A new method is described for the characterization of RNA binding domains of a protein and applied to the study of the interaction between proteins and nucleic acid of the human hepatitis delta virus (HDV). The method uses synthetic peptides coated onto an ELISA plate and tested for their ability to bind digoxigenin-labelled RNAs. RNA binding is quantified with peroxidase-conjugated anti-digoxigenin. The hepatitis delta antigen (HDAg) is an RNA-binding protein that specifically binds HDV RNAs. In a previous study, it was shown that HDAg sequences corresponding to residues 2-27 and 79-107 bound to both genomic and antigenomic strands. Further investigations are reported on HDAg/HDV RNA binding, using additional HDAg peptides and the full-length HDV genomic and antigenomic strands.
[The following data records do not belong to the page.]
(** X11.  A cap [maxSnapshots <= 0] keeps nothing: whatever is added to a
    session with an empty log, the log is empty again after every
    [addSnapshot], the three totals are 0 once a snapshot has been added, and
    no drift event is ever counted. *)
Theorem addSnapshots_zero_cap (mgr : Manager) (sessionId : string)
  (session : Session) (adds : list AddCall) :
  maxSnapshots mgr ≤ 0 →
  sessions mgr !! sessionId = Some session →
  snapshots session = [] →
  ∃ session',
    sessions (addSnapshots sessionId adds mgr) !! sessionId = Some session' ∧
    snapshots session' = [] ∧
    driftEvents (summary session') = driftEvents (summary session) ∧
    (adds ≠ [] →
     totalVirtualObjects (summary session') = 0%nat ∧
     totalRelationships (summary session') = 0%nat ∧
     summary_domSheets (summary session') = 0%nat).
Proof.
  intros Hk Hs Hempty.
  assert (Hstep : ∀ s snapshot,
            snapshots s = [] →
            let s' := _detectDrift
                        (_updateSummary
                           (pushSnapshot (maxSnapshots mgr) snapshot s)) in
            snapshots s' = [] ∧
            driftEvents (summary s') = driftEvents (summary s) ∧
            totalVirtualObjects (summary s') = 0%nat ∧
            totalRelationships (summary s') = 0%nat ∧
            summary_domSheets (summary s') = 0%nat).
  { intros s snapshot Hs0. cbv zeta.
    set (pushed := pushSnapshot (maxSnapshots mgr) snapshot s).
    assert (Hpushed : snapshots pushed = []).
    { subst pushed.
      destruct (pushSnapshot_full (maxSnapshots mgr) snapshot s) as [-> _];
        rewrite Hs0; [cbn; lia|done]. }
    destruct (updateSummary_totals pushed) as (Hs1 & Hd1 & Hv1 & Hr1 & Hm1).
    cbv zeta in *.
    rewrite detectDrift_short by (rewrite Hs1, Hpushed; cbn; lia).
    rewrite Hs1, Hd1, Hv1, Hr1, Hm1, Hpushed. by split_and!. }
  revert mgr session Hk Hs Hempty Hstep.
  induction adds as [|a adds IH]; intros mgr session Hk Hs Hempty Hstep.
  - exists session. by split_and!.
  - rewrite addSnapshots_cons.
    destruct (addSnapshot_session sessionId (add_result a) (add_label a)
                (add_now a) mgr session Hs) as [Hk' Hs'].
    cbv zeta in *.
    destruct (Hstep session
                (newSnapshot sessionId session (add_result a)
                   (default "default" (add_label a)) (add_now a)) Hempty)
      as (He1 & Hd1 & Ht1).
    destruct (IH _ _ ltac:(by rewrite Hk') Hs' He1) as (s' & Hs'' & He & Hd & Ht).
    { by rewrite Hk'. }
    exists s'. split_and!; [done|done|congruence|].
    intros _. destruct adds as [|a' adds].
    + cbn in Hs''. rewrite Hs' in Hs''. by injection Hs'' as <-.
    + by apply Ht.
Qed.
(** Boolean filter in Go's loop style, [for _, x := range l { if p(x) ... }]. *)
Fixpoint bfilter (p : A → bool) (l : list A) : list A :=
  match l with
  | [] => []
  | x :: l => if p x then x :: bfilter p l else bfilter p l
  end.

Lemma bfilter_app p l k : bfilter p (l ++ k) = bfilter p l ++ bfilter p k.
Proof. induction l as [|x l IH]; simpl; [done|]. destruct (p x); simpl; by rewrite IH. Qed.

Lemma elem_of_bfilter p l x : x ∈ bfilter p l ↔ p x = true ∧ x ∈ l.
Proof.
  induction l as [|y l IH]; simpl.
  - split; [intros H; inversion H | intros [_ H]; inversion H].
  - destruct (p y) eqn:Hy; rewrite ?elem_of_cons, ?IH; intuition congruence.
Qed.

Lemma bfilter_length p l : (length (bfilter p l) ≤ length l)%nat.
Proof. induction l as [|x l IH]; simpl; [lia|]. destruct (p x); simpl; lia. Qed.

Lemma bfilter_all p l : Forall (λ x, p x = true) l → bfilter p l = l.
Proof. induction 1 as [|x l Hx Hl IH]; simpl; [done|]. by rewrite Hx, IH. Qed.

Lemma bfilter_none p l : Forall (λ x, p x = false) l → bfilter p l = [].
Proof. induction 1 as [|x l Hx Hl IH]; simpl; [done|]. by rewrite Hx. Qed.

Lemma bfilter_ext p q l : (∀ x, x ∈ l → p x = q x) → bfilter p l = bfilter q l.
Proof.
  induction l as [|x l IH]; simpl; intros H; [done|].
  rewrite (H x) by constructor. rewrite IH; [done|].
  intros y Hy. apply H. by constructor.
Qed.

Lemma bfilter_NoDup p l : NoDup l → NoDup (bfilter p l).
Proof.
  induction 1 as [|x l Hx Hl IH]; simpl; [constructor|].
  destruct (p x); [|done]. constructor; [|done]. rewrite elem_of_bfilter. tauto.
Qed.

Lemma existsb_elem p l : existsb p l = true ↔ ∃ x, x ∈ l ∧ p x = true.
Proof.
  rewrite existsb_exists. split; intros (x & Hx & Hp); exists x;
    rewrite list_elem_of_In in *; tauto.
Qed.

Lemma forallb_elem p l : forallb p l = true ↔ ∀ x, x ∈ l → p x = true.
Proof. rewrite forallb_forall. setoid_rewrite list_elem_of_In. done. Qed.

Lemma bfilter_nil_iff p l : bfilter p l = [] ↔ ∀ x, x ∈ l → p x = false.
Proof.
  split.
  - intros H x Hx. destruct (p x) eqn:Hp; [|done].
    assert (x ∈ bfilter p l) as Hin by (apply elem_of_bfilter; done).
    rewrite H in Hin. inversion Hin.
  - intros H. apply bfilter_none. by apply Forall_forall.
Qed.

Lemma bfilter_bfilter p q l : bfilter p (bfilter q l) = bfilter (λ x, q x && p x) l.
Proof.
  induction l as [|x l IH]; simpl; [done|]. destruct (q x); simpl; [|done]. destruct (p x); by rewrite IH.
Qed.
End lists.

#[export] Instance bfilter_Permutation {A} (p : A → bool) : Proper ((≡ₚ) ==> (≡ₚ)) (bfilter p).
Proof. induction 1; cbn; repeat (destruct (p _)); (done || (try solve_proper) || eauto using Permutation). Qed.

Lemma elem_of_take_sub {A} (x : A) n l : x ∈ take n l → x ∈ l.
Proof. intros [i Hi]%list_elem_of_lookup. apply lookup_take_Some in Hi as [Hi _]. by eapply list_elem_of_lookup_2. Qed.

Lemma elem_of_concat {A} (ls : list (list A)) x : x ∈ concat ls ↔ ∃ l, x ∈ l ∧ l ∈ ls.
Proof.
  rewrite list_elem_of_In, in_concat. setoid_rewrite list_elem_of_In. firstorder.
Qed.

Lemma bfilter_fmap {A B} (f : A → B) (p : B → bool) l : bfilter p (f <$> l) = f <$> bfilter (λ x, p (f x)) l.
Proof. induction l as [|x l IH]; [done|]. cbn. fold (fmap f l). rewrite IH. by destruct (p (f x)). Qed.

Lemma Forall2_bfilter {A B} (R : A → B → Prop) (p : A → bool) (q : B → bool) l k :
  (∀ x y, R x y → p x = q y) → Forall2 R l k → Forall2 R (bfilter p l) (bfilter q k).
Proof.
  intros Hpq. induction 1 as [|x y l k Hxy Hl IH]; simpl; [constructor|].
  rewrite (Hpq x y Hxy). destruct (q y); [by constructor|done].
Qed.

Lemma Forall2_zlen {A B} (R : A → B → Prop) l k : Forall2 R l k → zlen l = zlen k.
Proof. intros H. unfold zlen. by rewrite (Forall2_length _ _ _ H). Qed.

(** ** Stable sorting

    [slices.SortFunc], [sort.SliceStable] and [slices.Sorted] as stable
    insertion sort over a boolean [less]. *)
Section sorting.
Context {A : Type} (less : A → A → bool).

Fixpoint sort_insert (x : A) (l : list A) : list A :=
  match l with
  | [] => [x]
  | y :: l => if less y x then y :: sort_insert x l else x :: y :: l
  end.

Definition sort_slice (l : list A) : list A := foldr sort_insert [] l.

Lemma sort_insert_perm x l : sort_insert x l ≡ₚ x :: l.
Proof.
  induction l as [|y l IH]; simpl; [done|].
  destruct (less y x); [|done]. rewrite IH. constructor.
Qed.

Lemma sort_slice_perm l : sort_slice l ≡ₚ l.
Proof. induction l as [|x l IH]; simpl; [done|]. by rewrite sort_insert_perm, IH. Qed.

Lemma elem_of_sort_slice l x : x ∈ sort_slice l ↔ x ∈ l.
Proof. by rewrite sort_slice_perm. Qed.

(** [a] may come before [b]: not [b < a]. *)
Definition not_after (a b : A) : Prop := less b a = false.

Context (Htrans : ∀ a b c, not_after a b → not_after b c → not_after a c).
Context (Htotal : ∀ a b, less a b = true → not_after a b).

Lemma sort_insert_sorted x l :
  StronglySorted not_after l → StronglySorted not_after (sort_insert x l).
Proof.
  induction 1 as [|y l Hl IH Hy]; simpl; [repeat constructor|].
  destruct (less y x) eqn:Hyx.
  - constructor; [done|]. apply Forall_forall. intros z.
    rewrite sort_insert_perm, elem_of_cons. rewrite Forall_forall in Hy.
    intros [->|Hz]; auto.
  - constructor; [by constructor|].
    constructor; [done|]. eapply Forall_impl; [exact Hy|]. eauto.
Qed.

Lemma sort_slice_sorted l : StronglySorted not_after (sort_slice l).
Proof. induction l; simpl; [constructor | by apply sort_insert_sorted]. Qed.
End sorting.

Arguments not_after {A} less a b /.

(** A [less] function that [sort.Slice] accepts: irreflexive and transitive,
    with transitive ties. *)
Record weak_order {A} (less : A → A → bool) : Prop := {
  weak_trans a b c : not_after less a b → not_after less b c → not_after less a c;
  weak_total a b : less a b = true → not_after less a b;
}.

Lemma sort_slice_weak {A} (less : A → A → bool) l :
  weak_order less → StronglySorted (not_after less) (sort_slice less l).
Proof. intros [Ht Htot]. by apply sort_slice_sorted. Qed.

(** *** Sorted lists *)
Lemma sort_slice_id {A} (less : A → A → bool) l :
  StronglySorted (λ a b, less b a = false) l → sort_slice less l = l.
Proof.
  induction 1 as [|x l Hl IH Hx]; [done|]. cbn. change (foldr (sort_insert less) [] l) with (sort_slice less l).
  rewrite IH. destruct l as [|y l]; [done|]. cbn. inversion_clear Hx as [|? ? H]. by rewrite H.
Qed.

Lemma StronglySorted_impl {A} (R R' : relation A) l : (∀ x y, R x y → R' x y) → StronglySorted R l → StronglySorted R' l.
Proof. intros HR Hs. rewrite <- (list_fmap_id l). by apply (StronglySorted_fmap id R). Qed.

Lemma StronglySorted_bfilter {A} (R : relation A) p l : StronglySorted R l → StronglySorted R (bfilter p l).
Proof.
  induction 1 as [|x l Hl IH Hx]; [constructor|]. cbn. destruct (p x); [|done]. constructor; [done|].
  apply Forall_forall. intros y [_ Hy]%elem_of_bfilter. by eapply (proj1 (Forall_forall _ _)) in Hx.
Qed.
In order to validate the method, the efficiency of peptide coating onto the ELISA plate was assessed with human antibodies against HDAg. The two arginine-rich motifs potentially involved in the RNA-binding activity (97-107 and 136-146) were explored and the residues 2-27 and 79-211 were mapped using synthetic peptides. Only peptides corresponding to residues 2-17, 2-27, 79-107 and 84-126 of the HDAg bound to the genomic and antigenomic strands. The second arginine-rich motif represented by peptides 130-144 and 128-152 did not bind to HDV RNAs in this assay. This second arginine-rich domain may be involved in this interaction without a direct ability to bind HDV RNAs.